If you can upload the original photo that might help. I suspect you have some artifacts in your photo that are coming out in the very fine details of the engrave. Sometimes you can spot them if you start messing with the curves. This sort of problem often happens when you’re working with a “picture of a picture”, like a camera pic of an existing photo print or even a scan of a print.

Another possibility that comes to mind is that the dithering pattern that glowforge uses when converting to dots is making a visible pattern.

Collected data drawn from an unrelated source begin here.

(** What the two computed columns of a row mean. *)
Definition row_shown (rows : list ContractTemplate) (m : Metadata) : Prop :=
  let t := md_columns m in
  t ∈ rows ∧ is_Some (md_Outdated m) ∧
  (md_Outdated m = Some true ↔ is_active (ct_state t) = true ∧
     ∃ n, n ∈ rows ∧ competes (ct_base_template t) n = true ∧ ct_version t < ct_version n) ∧
  ∀ d, md_LatestDID m = Some d ↔ md_Outdated m = Some true ∧
     ∃ n, n ∈ rows ∧ competes (ct_base_template t) n = true ∧ ct_did n = d ∧
          ∀ k, k ∈ rows → competes (ct_base_template t) k = true → ct_version k <= ct_version n.

Lemma metadata_shown s ranked t : active_ok s → ranked ≡ₚ template_rows s → t ∈ template_rows s →
  row_shown (template_rows s) (metadata ranked t).
Proof.
  intros Hok Hr Ht. unfold row_shown, metadata. cbn [md_columns md_Outdated md_LatestDID]. split; [done|].
  destruct (is_active (ct_state t)) eqn:Ea.
  2:{ split; [done|]. split; [by split; [|intros [? _]]|]. intros d. split; [|by intros [? _]].
      destruct (newest_of _ _); [by rewrite andb_false_r|done]. }
  assert (Hc : competes (ct_base_template t) t = true).
  { unfold competes. rewrite Ea, same_lineage_refl; [done|]. apply elem_of_template_rows in Ht as (d & r & E & ->).
    exact (proj2 (proj1 Hok _ _ E)). }
  assert (Hin : t ∈ ranked) by (by rewrite Hr).
  destruct (newest_of_exists _ _ _ Hin Hc) as [n En]. rewrite En. cbn [fmap option_fmap option_map].
  destruct (newest_of_Some _ _ _ En) as (Hn & Hcn & Hmax). rewrite Hr in Hn. setoid_rewrite Hr in Hmax.
  pose proof (active_rows_agree _ _ _ _ Hok Ht Hn Hc Hcn) as Heq. pose proof (Hmax _ Ht Hc) as Hle.
  split; [done|]. assert (Hout : Some (negb (bool_decide (ct_version t = ct_version n))) = Some true ↔ ct_version t < ct_version n).
  { case_bool_decide; cbn; split; try done; lia. }
  split.
  - rewrite Hout. split; [intros; split; [done|by exists n]|]. intros [_ (k & Hk & Hck & Hlt)]. specialize (Hmax _ Hk Hck). lia.
  - intros d. rewrite Hout, andb_true_r. split.
    + destruct (bool_decide_reflect (ct_did t = ct_did n)) as [Hd|Hd]; cbn; [done|]. intros [= <-].
      split; [destruct (decide (ct_version t = ct_version n)); [tauto|lia]|].
      by exists n.
    + intros [Hlt (k & Hk & Hck & <- & Hkmax)]. rewrite bool_decide_eq_false_2 by (rewrite Heq; lia). cbn. f_equal.
      apply (active_rows_agree _ _ _ _ Hok Hn Hk Hcn Hck). specialize (Hmax _ Hk Hck). specialize (Hkmax _ Hn Hcn). lia.
Qed.

Lemma page_elem {A} (key : A → Z) p l shown x : page key p l = Ok shown → x ∈ shown → x ∈ l.
Proof.
  unfold page. intros H Hx. repeat case_match; simplify_eq; [|done].
  apply subseteq_take, subseteq_drop in Hx. by apply elem_of_order_by in Hx.
Qed.

(** The listing flags exactly the outdated versions.  Whatever order the
    scans meet the rows in, a listed row of a reachable store is a row of the
    table; it is outdated iff it is registered or published and a newer version
    of its lineage is too, and then it names the newest one. *)
Theorem listing_names_the_newest `{SRV : TemplateServices} c listed ranked p shown :
  reachable c → listed ≡ₚ template_rows (store c) → ranked ≡ₚ template_rows (store c) →
  ReadAllMetaData listed ranked p = Ok shown → Forall (row_shown (template_rows (store c))) shown.
Proof.
  intros Hc%active_ok_reachable Hl Hr Hs. apply Forall_forall. intros m Hm.
  eapply page_elem in Hm as (t & -> & Ht)%list_elem_of_fmap; [|exact Hs]. rewrite Hl in Ht. by apply metadata_shown.
Qed.

Lemma listing_names_the_newest_witness :
  let rows := template_rows (store (demo_run demo_steps)) in
  ∃ shown, ReadAllMetaData rows rows {| Offset := 0; Limit := 0 |} = Ok shown ∧ Forall (row_shown rows) shown ∧
    ("t1", Some true, Some "t2") ∈ (λ m, (ct_did (md_columns m), md_Outdated m, md_LatestDID m)) <$> shown.
Proof.
  intros rows. eexists. split; [reflexivity|]. split.
  - apply (listing_names_the_newest (SRV := demo_services) (demo_run demo_steps) rows rows {| Offset := 0; Limit := 0 |});
      [by eexists|done..].
  - apply (proj1 (bool_decide_eq_true _)). by vm_compute.
Defined.

(** ** What a search by name finds *)
Definition wildcard (c : ascii) : bool := bool_decide (c ∈ ["%"%char; "_"%char; "\"%char]).

Lemma like_literal c rest s : wildcard c = false →
  like (c :: rest) s = true ↔ ∃ t, s = c :: t ∧ like rest t = true.
Proof.
  unfold wildcard. rewrite bool_decide_eq_false. intros Hc. cbn [like].
  rewrite !bool_decide_eq_false_2 by (intros ->; set_solver). destruct s as [|d s]; [naive_solver|].
  cbn [orb]. rewrite andb_true_iff, bool_decide_eq_true. naive_solver.
Qed.

Lemma like_any rest s : like ("%"%char :: rest) s = true ↔ ∃ a b, s = a ++ b ∧ like rest b = true.
Proof.
  cbn [like]. rewrite bool_decide_eq_true_2 by done. induction s as [|c s IH].
  - rewrite orb_false_r. split; [intros H; by exists [], []|]. by intros ([|] & [|] & [=] & H).
  - rewrite orb_true_iff, IH. split.
    + intros [H | (a & b & -> & H)]; [by exists [], (c :: s)|by exists (c :: a), b].
    + intros ([|d a] & b & E & H); [left; by simplify_eq/=|right; simplify_eq/=; by exists a, b].
Qed.

(** Without wildcards of its own, a text is found where it occurs. *)
Lemma like_contains n s : forallb (λ c, negb (wildcard c)) n = true →
  like ("%"%char :: n ++ ["%"%char]) s = true ↔ ∃ a b, s = a ++ n ++ b.
Proof.
  intros Hn. rewrite like_any.
  assert (Hpre : ∀ t, like (n ++ ["%"%char]) t = true ↔ ∃ b, t = n ++ b).
  { induction n as [|c n IH]; intros t; cbn [app].
    - rewrite like_any. split; [intros (a & b & -> & _); by eexists|]. intros [b ->]. exists b, []. by rewrite app_nil_r.
    - cbn in Hn. apply andb_true_iff in Hn as [Hc Hn]. rewrite like_literal by (by apply negb_true_iff).
      setoid_rewrite (IH Hn). naive_solver. }
  setoid_rewrite Hpre. naive_solver.
Qed.

(** A wildcard typed into the search box is one. *)
Example search_by_name :
  (ilike "%hosting%" <$> ["Master Hosting v2"; "SaaS"], ilike "%h_st%" <$> ["hast"; "SaaS"]) = ([true; false], [true; false]).
Proof. by vm_compute. Qed.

Hmm it’s draftboard, which is pretty uniform stuff, so it’s not likely to be the material itself, though it may be. Can you reproduce the same pattern if you flip it over and engrave the back? (that way you’re not wasting more materials to test it). if the pattern is identical on the other side then we know it’s very unlikely to be variations in the material. If, however, the pattern of defects is a mirror image of the defects on the other side then it starts to seem like there are “stripes” of weirdness in that piece of draftboard. Generally Glowforge refunds defective proofgrade materials, so it might be worth the test.

Are you engraving on masking, or did you remove the masking prior to engraving? The masking might have some variation.

Beyond that, there are some best practices to follow when prepping a photo, check out #9:

You may already know all that stuff, but it never hurts to overshare :slight_smile:

Anyway, upload the original photo and we might be able to troubleshoot the source art and rule that out at least.